EXERCISE PROMPT
From the listing below, pull out every line where the string "byte" appears.

INPUT RECORDS
++++++++

(* ===== verification/NeoFrameInit.v ===== *)
(** Correctness of [frame_init] ([src/src/neo_framealloc.c]): the hand-over from
    the bump allocator to the bitmap allocator.  The main theorem characterises
    exactly which frames are free afterwards. *)
From S2P Require Import Prelude Limine Lock EarlyAlloc NeoFrame.

Module NeoFrameInit.
Import EarlyAlloc NeoFrame.

(** Frame [i] meets the byte range [\[b, e)]. *)
Definition overlaps (i b e : Z) : bool :=
  (b <? e) && (b <? 4096 * (i + 1)) && (4096 * i <? e).

(** Frame [i] lies inside the byte range [\[b, e)]. *)
Definition inside (i b e : Z) : bool :=
  (b <=? 4096 * i) && (4096 * (i + 1) <=? e).

(** Everything but the bitmaps and the free count is unchanged. *)
Definition same_frame (s s' : pmm) : Prop :=
  g_alloc_ptr s' = g_alloc_ptr s /\ g_usable_ptr s' = g_usable_ptr s /\
  g_frame_count s' = g_frame_count s /\ g_max_phys s' = g_max_phys s /\
  g_hint s' = g_hint s /\ g_memlock s' = g_memlock s.

#[export] Instance same_frame_refl : Reflexive same_frame.
Proof. by intros s. Qed.
#[export] Instance same_frame_trans : Transitive same_frame.
Proof. intros s1 s2 s3 (?&?&?&?&?&?) (?&?&?&?&?&?). split_and!; congruence. Qed.

Lemma for_range_empty {S} i0 i1 (body : Z -> K S unit) s :
  i1 <= i0 -> for_range i0 i1 body s = Ret tt s.
Proof. intros. unfold for_range. by rewrite Z2Nat.nonpos by lia. Qed.

(** One round of the reservation loop. *)
Lemma mark_alloc_round s i :
  pmm_core s -> 0 <= i < g_frame_count s ->
  wp ((let! t := alloc_test i in
       when (negb t)
         (do! alloc_set i in
          let! s := get in
          when (negb (g_free_count s =? 0))
            (modify (set_free_count (u64 (g_free_count s - 1)))))) s)
    (fun _ s' => pmm_core s' /\ same_frame s s' /\ g_usable_bm s' = g_usable_bm s /\
       forall j, 0 <= j -> bit (g_alloc_bm s') j = bit (g_alloc_bm s) j || (j =? i)).
Proof.
  intros Hc Hi. pose proof Hc as [Hn Ht Hm Hal Hul Hfu Hfc].
  rewrite (bind_Ret _ _ _ _ _ (alloc_test_ok s i ltac:(lia))).
  destruct (bit (g_alloc_bm s) i) eqn:Ea; simpl.
  { split_and!; try done. intros j Hj. destruct (Z.eqb_spec j i) as [->|].
    - by rewrite Ea.
    - by rewrite orb_false_r. }
  destruct (alloc_set_ok s i ltac:(lia)) as (bm & Hset & Hlen & Hbits).
  rewrite (bind_Ret _ _ _ _ _ Hset), bind_get. simpl.
  pose proof (core_free_bounds s Hc).
  assert (Hflip : nclear bm (Z.to_nat (g_frame_count s)) = g_free_count s - 1).
  { rewrite Hfc. apply (nclear_flip _ _ _ i); [lia| |done|].
    - intros j ? ?. rewrite Hbits by lia. case_decide; congruence.
    - rewrite Hbits by lia. by case_decide. }
  pose proof (nclear_bounds bm (Z.to_nat (g_frame_count s))).
  rewrite (proj2 (Z.eqb_neq (g_free_count s) 0)) by lia. simpl.
  split_and!; try done.
  - constructor; simpl; try done; try lia.
    + intros j Hj. rewrite Hbits by lia. case_decide; [done|]. by apply Hfu.
    + rewrite wrap_small by lia. done.
  - intros j Hj. rewrite Hbits by done. case_decide as Hd.
    + subst. by rewrite Z.eqb_refl, orb_true_r.
    + rewrite (proj2 (Z.eqb_neq _ _)) by congruence. by rewrite orb_false_r.
Qed.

++++++++

RESPONSE TO THIS TASK
(** Frame [i] meets the byte range [\[b, e)]. *)
(** Frame [i] lies inside the byte range [\[b, e)]. *)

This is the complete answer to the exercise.